ESX 4.1 CPU utlization 0, slow vmotion, snapshot

Issue:- 3 out of many ESX 4.1 hosts (hp bl465c+2*dl785) are showing their cpu utilization as 0, snapshots are very slow, vMotion is slow too.
Symptoms:- 1. The cpu utilization of the affected hosts in the vCenter is 0 all the time. Whenever the cpu utilization is 0, the vMotion and the snapshots are very slow and thus the backups fails since the snapshots are slow.
2. If we restart the management agents on these hosts the hosts become disconnected and when we connect them back by right clicking on them and click connect; after a minute or two the cpu utilization comes up normally but only to go back to 0 after nearly 30 minutes.
3. Manual disconnecting or connecting the host to the vCenter server (right click on the host>connect/disconnect) takes a very long time.

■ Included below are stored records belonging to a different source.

(** What a fiber's step does to the others: it schedules the waiter it wakes. *)
Lemma fiber_step_others m m' f g : park_inv m → fiber_step f m = Some m' → g ≠ f →
  pk_fibers m' g =
    if decide (next_wake (fb_pc (pk_fibers m f)) = Some g)
    then set_fb_scheduled (pk_fibers m g) 1 else pk_fibers m g.
Proof.
  intros Hinv Hstep Hne.
  pose proof (next_wake_parked m f g Hinv) as Hnext. unfold fiber_step in Hstep.
  destruct (fb_pc (pk_fibers m f)) as [|op|op|op|op [|x xs] o|op o|op o|op o|op [|x xs]|]; simpl in Hstep;
    try (destruct (acquire f (pk_spin m)); simpl in Hstep); step_cases Hstep; simpl; simplify_eq; simpl; rewrite ?upd_ne by done; try done.
  all: case_decide as Hd; simplify_eq; [|by upd_cases].
  all: destruct (Hnext eq_refl) as [(_ & _ & E) _]; rewrite upd_eq, upd_ne by done; by rewrite E.
Qed.

(** What it does to the fiber: inside the primitive, or just suspended, or out. *)
Lemma fiber_step_self m m' f : park_inv m → fiber_step f m = Some m' → park_inv m' →
  suspended (pk_fibers m' f) = true →
  next_wake (fb_pc (pk_fibers m f)) = None ∧ fb_scheduled (pk_fibers m' f) = 0.
Proof.
  intros Hinv Hstep Hinv' Hs. pose proof (pi_fiber _ Hinv' f) as [Hok _].
  pose proof (next_wake_parked m f) as Hnext. unfold fiber_step in Hstep.
  destruct (fb_pc (pk_fibers m f)) as [|op|op|op|op [|x xs] o|op o|op o|op o|op [|x xs]|] eqn:E; simpl in Hstep;
    try (destruct (acquire f (pk_spin m)); simpl in Hstep); step_cases Hstep; simplify_eq; simpl in *;
    try (destruct (Hnext x Hinv eq_refl) as [_ Hx]); rewrite ?(upd_ne _ x f) in Hs by done;
    rewrite upd_eq in *; try done.
  all: unfold suspended in Hs; simpl in Hs; repeat case_match; try done; split; [done|apply Hok].
Qed.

Resolution: Restart the management agents
service mgmt-vmware restart
service vmware-vpxa restart
so that the host becomes disconnected quickly (usually restarting the management agents doesnt cause the host to disconnect from the vcenter server but here it does in this case due to faulty management agents)
uninstall the vCenter agent and the HA agent
[root@esx-server /]# rpm -qa | grep vpxa
VMware-vpxa-x.x.0-xxxxx
[root@esx-server /]# rpm -e  VMware-vpxa-x.x.0-xxxxx
[root@esx-server /]# rpm -qa | grep -i aam. 
VMware-aam-haa-#.#.#-# 
VMware-aam-vcint-#.#.#-# 
[root@esx-server /]# rpm -e VMware-aam-vcint-#.#.#-#
[root@esx-server /]# rpm -e VMware-aam-haa-#.#.#-#
Now right click on the host connect the host back to the vcenter server.
Now the cpu utilization will be back to normal,
the vmotion will occur with its normal speed and
the snapshot will also occur with its normal speed.
Repeat the same for all the affected hosts who have their cpu utilization set to 0.